Anybody that has worked anywhere near me has heard me say many times: “I can’t code”.
Well that’s not really true; I can code, just badly. When I do code, it’s more like I hack. So, it’s either a case of hacking somebody else’s code to do what I want or using my friend Mr. Google to find bits that I can cobble together to achieve my desired goal.
As part of delivering faster and safer data solutions for our customers we have become adept at delivering automated Data Warehouse capability via ODE, and we have also been working on safer and automated ways to acquire semi structured data (csv, excel, xml etc.) into our cloud data platform. As we do this development I am always on the lookout for solutions that we can leverage, rather than being forced to go to the effort of baking our own.
So, the other month I came across a product called Trifacta. It was showcased on the awesome BBBT video series. BBBT videos are a great way of seeing what is happening in BI (Business Intelligence) vendor land and is completely free, not often you get value like that.
The enterprise version of Trifacta is based on a Hadoop platform, Cloudera or Horton Works. So, while it looked cool the OptimalBI team has been a bit busy on other things to spend time on standing the platform up to play with it properly.
Then in October Trifacta announced a free desktop version of their product. It runs on both a windows and a Mac, whoot!
So in my spare time I have been playing with a set of open data to see what I can do, and the answer is (apologies to the customer I am currently helping on their AgilebI journey for the “I can code” dance”) I CAN CODE!

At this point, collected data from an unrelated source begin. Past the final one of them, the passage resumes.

(* ===== verification/ModelRunnerInputs.v ===== *)
(** * The inputs of the model

    The vectorised index arithmetic of [_prepare_inputs] computes, request by
    request, the tokens at the scheduled positions, the slots of the KV cache that
    belong to these positions, and the places of the logits; that of
    [_calc_spec_decode_metadata] finds the logits of every draft. *)

From Stdlib Require Import QArith_base.
From S2P Require Import Prelude NumPy Request EncoderCache Scheduler BlockTable InputBatch InputBatchSpec ModelRunner ModelRunnerSpec ModelRunnerProperties.

(** ** Arrays made of one piece per request *)

Lemma mjoin_cons {A} (l : list A) ls : mjoin (l :: ls) = l ++ mjoin ls.
Proof. done. Qed.

Section Pieces.
Context `{NP : NumPy} `{!NumPyLaws NP} {X : Type}.
Implicit Types L : list X.

Lemma mjoin_fmap_cons {A} (g : X -> list A) x L : mjoin (g <$> (x :: L)) = g x ++ mjoin (g <$> L).
Proof. done. Qed.

Lemma np_zip_ok {A B C} (f : A -> B -> C) l k : length l = length k -> np_zip f l k = Ok (zip_with f l k).
Proof. intros H. unfold np_zip. by rewrite H, Nat.eqb_refl. Qed.

Lemma zip_with_pieces {A B C} (f : A -> B -> C) (g : X -> list A) (h : X -> list B) L : (forall x, x ∈ L -> length (g x) = length (h x)) ->
  length (mjoin (g <$> L)) = length (mjoin (h <$> L)) /\
  zip_with f (mjoin (g <$> L)) (mjoin (h <$> L)) = mjoin ((fun x => zip_with f (g x) (h x)) <$> L).
Proof.
  induction L as [|x L IH]; intros H; [done|]. rewrite !mjoin_fmap_cons. destruct IH as [IH1 IH2]; [intros y Hy; apply H; by right|].
  assert (Hx : length (g x) = length (h x)) by (apply H; by left). rewrite !length_app. split; [lia|]. by rewrite zip_with_app, IH2.
Qed.

Lemma np_zip_pieces {A B C} (f : A -> B -> C) (g : X -> list A) (h : X -> list B) L : (forall x, x ∈ L -> length (g x) = length (h x)) ->
  np_zip f (mjoin (g <$> L)) (mjoin (h <$> L)) = Ok (mjoin ((fun x => zip_with f (g x) (h x)) <$> L)).
Proof. intros H. destruct (zip_with_pieces f g h L H) as [Hl He]. by rewrite np_zip_ok, He. Qed.

Lemma np_repeat_pieces {A} (a : X -> A) (k : X -> nat) L : np_repeat (a <$> L) (k <$> L) = mjoin ((fun x => replicate (k x) (a x)) <$> L).
Proof. rewrite np_repeat_eq by (by rewrite !length_fmap). induction L as [|x L IH]; [done|]. rewrite !fmap_cons, repeat_each_cons, mjoin_cons. by rewrite IH. Qed.

Lemma np_take_ok {A} (l : list A) indices xs : Forall2 (fun i x => (0 <= i)%Z /\ l !! Z.to_nat i = Some x) indices xs -> np_take l indices = Ok xs.
Proof.
  intros H. apply mapM_ok_Forall2. eapply Forall2_impl; [exact H|]. intros i x [Hi Hx]. cbn. rewrite (proj2 (Z.ltb_ge _ _)) by done. unfold np_get. by rewrite Hx.
Qed.

Lemma Forall2_pieces {A B} (R : A -> B -> Prop) (g : X -> list A) (h : X -> list B) L : (forall x, x ∈ L -> Forall2 R (g x) (h x)) ->
  Forall2 R (mjoin (g <$> L)) (mjoin (h <$> L)).
Proof.
  induction L as [|x L IH]; intros H; [constructor|]. rewrite !mjoin_fmap_cons. apply Forall2_app; [apply H; by left|]. apply IH. intros y Hy. apply H. by right.
Qed.

Lemma mjoin_pieces_ext {A} (g h : X -> list A) L : (forall x, x ∈ L -> g x = h x) -> mjoin (g <$> L) = mjoin (h <$> L).
Proof. induction L as [|x L IH]; intros H; [done|]. rewrite !mjoin_fmap_cons, (H x) by left. f_equal. apply IH. intros y Hy. apply H. by right. Qed.

Lemma fmap_pieces {A B} (f : A -> B) (g : X -> list A) L : f <$> mjoin (g <$> L) = mjoin ((fun x => f <$> g x) <$> L).
Proof. induction L as [|x L IH]; [done|]. rewrite !mjoin_fmap_cons, fmap_app. by rewrite IH. Qed.

Lemma length_pieces {A} (g : X -> list A) L : length (mjoin (g <$> L)) = sum_list ((fun x => length (g x)) <$> L).
Proof. induction L as [|x L IH]; [done|]. rewrite mjoin_fmap_cons, length_app, IH. done. Qed.
End Pieces.

(** The numbers within the pieces. *)
Lemma arange_from acc counts :
  length (repeat_each (zip_with (fun c n => Z.of_nat c - Z.of_nat n)%Z (cumsum_from acc counts) counts) counts) = sum_list counts /\
  zip_with Z.sub (Z.of_nat <$> seq acc (sum_list counts)) (repeat_each (zip_with (fun c n => Z.of_nat c - Z.of_nat n)%Z (cumsum_from acc counts) counts) counts) =
    mjoin ((fun k => Z.of_nat <$> seq 0 k) <$> counts).
Proof.
  revert acc. induction counts as [|k counts IH]; intros acc; [done|]. destruct (IH (acc + k)) as [IH1 IH2].
  change (repeat_each (zip_with (fun c n => Z.of_nat c - Z.of_nat n)%Z (cumsum_from acc (k :: counts)) (k :: counts)) (k :: counts))
    with (replicate k (Z.of_nat (acc + k) - Z.of_nat k)%Z ++
      repeat_each (zip_with (fun c n => Z.of_nat c - Z.of_nat n)%Z (cumsum_from (acc + k) counts) counts) counts).
  change (sum_list (k :: counts)) with (k + sum_list counts). rewrite length_app, length_replicate, IH1. split; [done|].
  rewrite seq_app, fmap_app, zip_with_app by (by rewrite length_fmap, length_seq, length_replicate). rewrite IH2, mjoin_fmap_cons. f_equal.
  apply list_eq. intros j. rewrite lookup_zip_with, !list_lookup_fmap. destruct (decide (j < k)) as [Hj|Hj].
  - rewrite !lookup_seq_lt, lookup_replicate_2 by done. cbn. f_equal. lia.
  - rewrite !lookup_seq_ge by lia. done.
Qed.

Lemma batched_arange_ok `{NP : NumPy} `{!NumPyLaws NP} counts total : total = sum_list counts ->
  batched_arange counts (cumsum counts) total = Ok (mjoin ((fun k => Z.of_nat <$> seq 0 k) <$> counts)).
Proof.
  intros ->. unfold batched_arange. rewrite np_repeat_eq by (rewrite length_zip_with, length_cumsum; lia). destruct (arange_from 0 counts) as [H1 H2].
  unfold cumsum. rewrite np_zip_ok; [by rewrite H2|]. by rewrite length_fmap, length_seq, H1.
Qed.

(** Rows of the same width, flattened. *)
Lemma lookup_flat {A} (width : nat) (rows : list (list A)) r p row : Forall (fun row => length row = width) rows -> rows !! r = Some row -> p < width ->
  mjoin rows !! (r * width + p) = row !! p.
Proof.
  intros Hw. revert r. induction Hw as [|x rows Hx Hw IH]; intros r Hr Hp; [done|]. cbn. destruct r as [|r]; cbn in Hr.
  - injection Hr as ->. cbn. rewrite lookup_app_l by lia. done.
  - rewrite lookup_app_r by lia. rewrite <-(IH r) by done. f_equal. lia.
Qed.

(** ** Indices relative to the ends of the pieces *)

Section Offsets.
Context {X : Type}.
Implicit Types (L : list X) (w a r : X -> nat).

(** For every piece, of width [w], the [r] indices from its [a]-th last on. *)
Definition from_ends_acc (acc : nat) w a r L : list Z :=
  zip_with Z.add (repeat_each (zip_with (fun c n => Z.of_nat c - Z.of_nat n)%Z (cumsum_from acc (w <$> L)) (a <$> L)) (r <$> L))
    (mjoin ((fun k => Z.of_nat <$> seq 0 k) <$> (r <$> L))).

Definition from_ends w a r L : list Z := from_ends_acc 0 w a r L.

Lemma from_ends_cons acc w a r x L : from_ends_acc acc w a r (x :: L) =
  ((fun t => Z.of_nat (acc + w x) - Z.of_nat (a x) + Z.of_nat t)%Z <$> seq 0 (r x)) ++ from_ends_acc (acc + w x) w a r L.
Proof.
  unfold from_ends_acc. rewrite !fmap_cons. cbn [cumsum_from zip_with]. rewrite repeat_each_cons, mjoin_cons.
  rewrite zip_with_app by (by rewrite length_replicate, length_fmap, length_seq). f_equal. rewrite zip_with_replicate_l by (by rewrite length_fmap, length_seq).
  by rewrite <-list_fmap_compose.
Qed.

Lemma length_offsets acc w a r L :
  length (repeat_each (zip_with (fun c n => Z.of_nat c - Z.of_nat n)%Z (cumsum_from acc (w <$> L)) (a <$> L)) (r <$> L)) =
  length (mjoin ((fun k => Z.of_nat <$> seq 0 k) <$> (r <$> L))).
Proof.
  revert acc. induction L as [|x L IH]; intros acc; [done|]. rewrite !fmap_cons. cbn [cumsum_from zip_with]. rewrite repeat_each_cons, mjoin_cons.
  rewrite !length_app, IH, length_replicate, length_fmap, length_seq. done.
Qed.

Lemma from_ends_spec {A} (g : X -> list A) w a r (e : nat) L : forall pre, (forall x, x ∈ L -> length (g x) = w x /\ a x <= w x /\ r x + e <= a x) ->
  Forall2 (fun i y => (0 <= Z.of_nat e + i)%Z /\ (pre ++ mjoin (g <$> L)) !! Z.to_nat (Z.of_nat e + i) = Some y)
    (from_ends_acc (length pre) w a r L) (mjoin ((fun x => take (r x) (drop (w x - a x + e) (g x))) <$> L)).
Proof.
  induction L as [|x L IH]; intros pre H; [constructor|]. rewrite from_ends_cons, mjoin_fmap_cons. destruct (H x) as (Hw & Ha & Hr); [by left|]. apply Forall2_app.
  - rewrite Forall2_fmap_l. apply Forall2_same_length_lookup_2; [rewrite length_seq, length_take, length_drop; lia|].
    intros t p y Ht Hy. apply lookup_seq in Ht as [-> Ht]. apply lookup_take_Some in Hy as [Hy _]. rewrite lookup_drop in Hy. split; [lia|].
    rewrite lookup_app_r by lia. pose proof (lookup_lt_Some _ _ _ Hy) as Hlt. rewrite lookup_app_l by lia. rewrite <-Hy. f_equal. lia.
  - rewrite <-Hw, <-length_app. eapply Forall2_impl; [apply (IH (pre ++ g x)); intros y Hy; apply H; by right|].
    intros i y. by rewrite <-app_assoc.
Qed.

Lemma np_take_from_ends {A} (g : X -> list A) w a r (e : nat) L : (forall x, x ∈ L -> length (g x) = w x /\ a x <= w x /\ r x + e <= a x) ->
  np_take (mjoin (g <$> L)) (Z.add (Z.of_nat e) <$> from_ends w a r L) = Ok (mjoin ((fun x => take (r x) (drop (w x - a x + e) (g x))) <$> L)).
Proof. intros H. apply np_take_ok. rewrite Forall2_fmap_l. apply (from_ends_spec g w a r e L [] H). Qed.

The key to my new found capability is this:
Trifacta provides a combination of a visual interface with pointing and clicking and a code generator (using their own cool wrangler language). But unlike most of the ‘ETL’ like analyst tools that I have used that are based on a flow based UI, Trifacta works on the idea of visual interaction and a recipe.
So, in this screen shot I have clicked on one of the character ” in the data and Trifacta gave me a bunch of options that I might want to do with that bit of data (“). I chose the Replace option and it wrote the code to remove all the ” it could find in the data. This is added as the next step in the recipe (on the right of the window).
The previous step in the recipe was to take the first line of the csv file I imported and flag it as the header row, using the simple header command funnily enough.
You can click on each step in the recipe and it will visually show you what it is going to do to the data with that command. This means you can pick up somebody else’s analysis and replay the recipe to see step-by-step what they did to get the result!
There are lots of more cool features of course, checkout the auto profiling of the data at the top of each column as just one, not to mention the cool crowd sourcing approach to recommendations.
For me Trifacta looks like a good free desktop option to analyse data for those of us that aren’t R gurus. But be warned there is a limit of 100MB of data per recipe in the free version.
Wrangle on Cowboys!